Recorded information:

(** ** The constructor from a resource *)

(** X2. The constructor from a resource reads the dimensions and the format
    back from the resource's description, leaves the descriptors empty, and
    does not record the state it is given: the tracked state is the default
    one whatever [state] is.  Adopt with no view format on an empty object
    makes no call to any collaborator and yields the same object with
    [state] recorded. *)
Theorem Texture_of_resource_ignores_state :
  forall (resource : ID3D12Resource) (state : D3D12_RESOURCE_STATES),
    exists t,
      Texture_of_resource (Some resource) state = Some t /\
      GetDesc t = Some (res_desc resource) /\
      m_width t = U.u16 (Width (res_desc resource)) /\
      m_height t = U.u16 (Height (res_desc resource)) /\
      m_format t = LookupBaseFormat (Format (res_desc resource)) /\
      m_srv_descriptor t = DescriptorHandle_empty /\
      m_rtv_or_dsv_descriptor t = DescriptorHandle_empty /\
      m_state t = D3D12_RESOURCE_STATE_COMMON /\
      Texture_of_resource (Some resource) D3D12_RESOURCE_STATE_COMMON = Some t /\
      forall (W : Type) (h : Handler W) (w : W),
        let r := run h (Adopt resource DXGI_FORMAT_UNKNOWN DXGI_FORMAT_UNKNOWN
                          DXGI_FORMAT_UNKNOWN state Texture_default) w in
        outcome r = Returned (true, set_state state t) /\ trace r = [].
Proof.
  intros resource state. eexists. split; [reflexivity|].
  do 8 (split; [reflexivity|]).
  intros W h w. cbn. split; reflexivity.
Qed.

(** ** Destroy *)

(** X3. Destroy, in either mode, leaves an invalid object with zero
    dimensions, no format and a false depth-view flag, but does not reset
    the tracked state.  It drops the reference to the resource exactly when
    there is one.  The deferred mode hands both descriptors and the
    resource to the deferred path and frees nothing at once; the immediate
    mode frees both descriptors at once and defers nothing.  In both modes
    the second descriptor goes to the depth-stencil heap when the
    depth-view flag is set and to the render-target heap otherwise. *)
Theorem Destroy_effect :
  forall (W : Type) (h : Handler W) (w : W) (defer : bool) (t : Texture),
    let r := run h (Destroy defer t) w in
    let second_heap := if m_is_depth_view t then DSVHeap else RTVHeap in
    exists t',
      outcome r = Returned t' /\
      IsValid t' = false /\
      (m_width t', m_height t', m_layers t', m_levels t', m_samples t')
      = (0, 0, 0, 0, 0) /\
      m_format t' = Unknown /\
      m_is_depth_view t' = false /\
      m_state t' = m_state t /\
      releases (trace r)
      = match m_resource t with Some x => [x] | None => [] end /\
      (if defer
       then deferred (trace r)
            = [DeferredDescriptor DescriptorHeap (m_srv_descriptor t);
               DeferredDescriptor second_heap (m_rtv_or_dsv_descriptor t);
               DeferredResource (m_resource t)] /\
            freed (trace r) = []
       else deferred (trace r) = [] /\
            freed (trace r)
            = [(DescriptorHeap, m_srv_descriptor t);
               (second_heap, m_rtv_or_dsv_descriptor t)]).
Proof.
  intros W h w defer t; cbv zeta.
  unfold Destroy, ComPtr_Release.
  destruct t as [tw th tl tv ts tf [tr|] srv rtv st dv], defer, dv.
  all: cbn; eexists; repeat split; reflexivity.
Qed.

(** ** Moves and destruction together *)

(** X4. Ownership after a move.  Destroying the object a move left behind
    drops no reference and hands out only empty handles and a null
    resource; destroying the object that received the move drops the
    reference the source held.  So over the two destructors the resource is
    released exactly as often as it would have been without the move. *)
Theorem move_then_destroy :
  forall (W : Type) (h : Handler W) (w w' w'' : W) (defer : bool)
         (texture : Texture),
    let constructed := fst (Texture_move texture) in
    let left := snd (Texture_move texture) in
    let r_left := run h (Destroy defer left) w in
    let r_constructed := run h (Destroy defer constructed) w' in
    let r_plain := run h (Destroy defer texture) w'' in
    releases (trace r_left) = [] /\
    deferred (trace r_left)
    = (if defer
       then [DeferredDescriptor DescriptorHeap DescriptorHandle_empty;
             DeferredDescriptor RTVHeap DescriptorHandle_empty;
             DeferredResource None]
       else []) /\
    freed (trace r_left)
    = (if defer then []
       else [(DescriptorHeap, DescriptorHandle_empty);
             (RTVHeap, DescriptorHandle_empty)]) /\
    releases (trace r_left) ++ releases (trace r_constructed)
    = releases (trace r_plain) /\
    deferred (trace r_constructed) = deferred (trace r_plain) /\
    freed (trace r_constructed) = freed (trace r_plain).
Proof.
  intros W h w w' w'' defer texture; cbv zeta.
  unfold Destroy, ComPtr_Release.
  destruct texture as [tw th tl tv ts tf [tr|] srv rtv st dv], defer, dv.
  all: cbn; repeat split; reflexivity.
Qed.

(** X5. The move assignment first sends the old contents of the assigned
    object to the deferred path, as the destructor would, drops the
    reference it held, and frees nothing at once; the source's resource is
    not released. *)
Theorem move_assign_destroys_old :
  forall (W : Type) (h : Handler W) (w : W) (this texture : Texture),
    let r := run h (Texture_move_assign this texture) w in
    deferred (trace r) = deferred (trace (run h (Texture_dtor this) w)) /\
    deferred (trace r) = deferred_contents this /\
    freed (trace r) = [] /\
    releases (trace r)
    = match m_resource this with Some x => [x] | None => [] end.
Proof.
  intros W h w this texture; cbv zeta.
  unfold Texture_move_assign, Texture_dtor, Destroy, ComPtr_Release,
    deferred_contents.
  destruct this as [tw th tl tv ts tf [tr|] srv rtv st dv]; destruct dv.
  all: cbn; repeat split; reflexivity.
Qed.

Goal of the exercise:
Out of the records above, pull the lines that include the word "hands".

Solution:
    there is one.  The deferred mode hands both descriptors and the
    drops no reference and hands out only empty handles and a null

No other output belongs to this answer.